Collected data entries:
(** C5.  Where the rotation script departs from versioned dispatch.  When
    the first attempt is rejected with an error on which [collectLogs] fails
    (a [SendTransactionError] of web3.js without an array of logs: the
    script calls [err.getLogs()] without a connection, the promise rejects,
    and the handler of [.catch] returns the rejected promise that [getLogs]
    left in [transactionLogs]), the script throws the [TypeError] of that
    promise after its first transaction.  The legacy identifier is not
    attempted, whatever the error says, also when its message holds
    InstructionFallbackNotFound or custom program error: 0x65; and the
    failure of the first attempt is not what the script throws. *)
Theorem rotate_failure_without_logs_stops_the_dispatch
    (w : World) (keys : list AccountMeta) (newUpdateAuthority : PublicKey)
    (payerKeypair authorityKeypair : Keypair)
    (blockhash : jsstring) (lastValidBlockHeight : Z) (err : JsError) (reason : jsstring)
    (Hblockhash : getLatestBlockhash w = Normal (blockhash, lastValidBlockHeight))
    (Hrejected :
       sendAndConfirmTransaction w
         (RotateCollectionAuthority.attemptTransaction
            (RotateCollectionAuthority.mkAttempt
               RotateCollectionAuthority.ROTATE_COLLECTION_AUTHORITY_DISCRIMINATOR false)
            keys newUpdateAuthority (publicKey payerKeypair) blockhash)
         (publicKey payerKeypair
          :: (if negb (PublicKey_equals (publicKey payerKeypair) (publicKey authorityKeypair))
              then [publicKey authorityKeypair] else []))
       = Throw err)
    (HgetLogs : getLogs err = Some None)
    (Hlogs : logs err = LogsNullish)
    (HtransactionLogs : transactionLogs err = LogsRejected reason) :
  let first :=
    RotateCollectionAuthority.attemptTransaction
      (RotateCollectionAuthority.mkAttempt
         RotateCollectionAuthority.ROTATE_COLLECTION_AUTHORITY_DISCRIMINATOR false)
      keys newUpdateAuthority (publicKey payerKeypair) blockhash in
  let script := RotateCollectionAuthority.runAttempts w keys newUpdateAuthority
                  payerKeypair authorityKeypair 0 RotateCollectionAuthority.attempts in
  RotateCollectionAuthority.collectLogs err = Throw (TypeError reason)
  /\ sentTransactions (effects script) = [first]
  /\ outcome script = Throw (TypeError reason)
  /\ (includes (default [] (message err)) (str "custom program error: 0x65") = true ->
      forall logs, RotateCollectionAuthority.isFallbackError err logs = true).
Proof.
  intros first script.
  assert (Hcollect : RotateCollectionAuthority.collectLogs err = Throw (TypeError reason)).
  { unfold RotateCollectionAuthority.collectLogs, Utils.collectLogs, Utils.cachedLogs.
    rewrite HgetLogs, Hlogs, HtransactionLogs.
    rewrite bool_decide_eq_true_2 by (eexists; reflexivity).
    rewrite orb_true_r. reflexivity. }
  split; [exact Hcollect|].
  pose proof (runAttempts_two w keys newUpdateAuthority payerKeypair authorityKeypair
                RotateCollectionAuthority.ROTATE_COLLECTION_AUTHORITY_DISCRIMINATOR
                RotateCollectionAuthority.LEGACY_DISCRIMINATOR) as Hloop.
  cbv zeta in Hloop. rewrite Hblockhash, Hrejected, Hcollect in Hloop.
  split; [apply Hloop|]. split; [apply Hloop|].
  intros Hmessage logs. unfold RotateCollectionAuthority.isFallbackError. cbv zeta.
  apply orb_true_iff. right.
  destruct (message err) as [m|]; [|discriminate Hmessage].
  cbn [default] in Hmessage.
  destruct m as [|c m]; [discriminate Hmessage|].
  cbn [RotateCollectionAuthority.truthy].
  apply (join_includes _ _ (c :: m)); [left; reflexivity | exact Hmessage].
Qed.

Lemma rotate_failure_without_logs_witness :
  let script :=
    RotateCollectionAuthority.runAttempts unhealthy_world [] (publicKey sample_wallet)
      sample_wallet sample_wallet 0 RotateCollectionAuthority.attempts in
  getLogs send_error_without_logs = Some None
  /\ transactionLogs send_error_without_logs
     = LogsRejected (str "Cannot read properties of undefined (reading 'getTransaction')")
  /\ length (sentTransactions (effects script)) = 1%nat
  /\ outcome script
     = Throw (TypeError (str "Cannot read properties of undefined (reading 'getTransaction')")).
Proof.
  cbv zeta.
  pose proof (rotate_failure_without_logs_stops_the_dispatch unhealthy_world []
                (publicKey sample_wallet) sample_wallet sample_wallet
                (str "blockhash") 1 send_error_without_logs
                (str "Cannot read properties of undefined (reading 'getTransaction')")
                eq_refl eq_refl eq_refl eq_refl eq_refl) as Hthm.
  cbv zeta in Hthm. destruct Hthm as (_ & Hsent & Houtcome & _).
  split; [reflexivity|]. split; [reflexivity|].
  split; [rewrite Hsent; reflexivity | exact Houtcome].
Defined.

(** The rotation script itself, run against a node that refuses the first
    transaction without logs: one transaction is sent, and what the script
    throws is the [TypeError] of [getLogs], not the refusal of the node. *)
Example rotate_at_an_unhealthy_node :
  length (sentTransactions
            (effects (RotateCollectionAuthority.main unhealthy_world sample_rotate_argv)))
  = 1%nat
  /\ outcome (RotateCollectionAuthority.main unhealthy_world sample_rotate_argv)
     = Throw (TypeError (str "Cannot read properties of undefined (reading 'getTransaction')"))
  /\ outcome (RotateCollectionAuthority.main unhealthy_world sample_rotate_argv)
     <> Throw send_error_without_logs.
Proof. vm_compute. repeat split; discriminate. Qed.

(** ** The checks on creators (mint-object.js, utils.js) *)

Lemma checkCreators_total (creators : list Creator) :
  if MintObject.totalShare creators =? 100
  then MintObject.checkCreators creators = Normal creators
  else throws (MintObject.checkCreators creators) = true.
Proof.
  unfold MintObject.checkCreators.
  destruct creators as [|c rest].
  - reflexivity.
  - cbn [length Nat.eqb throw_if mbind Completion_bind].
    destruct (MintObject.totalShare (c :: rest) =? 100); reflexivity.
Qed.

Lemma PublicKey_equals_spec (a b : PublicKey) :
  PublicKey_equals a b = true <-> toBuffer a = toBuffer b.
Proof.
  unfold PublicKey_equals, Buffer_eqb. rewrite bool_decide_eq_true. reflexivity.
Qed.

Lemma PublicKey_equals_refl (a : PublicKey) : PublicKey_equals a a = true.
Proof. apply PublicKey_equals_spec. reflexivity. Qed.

Your instructions: When a line in the records above contains the word "discriminate", copy it.

Task solution:
  destruct (message err) as [m|]; [|discriminate Hmessage].
  destruct m as [|c m]; [discriminate Hmessage|].
Proof. vm_compute. repeat split; discriminate. Qed.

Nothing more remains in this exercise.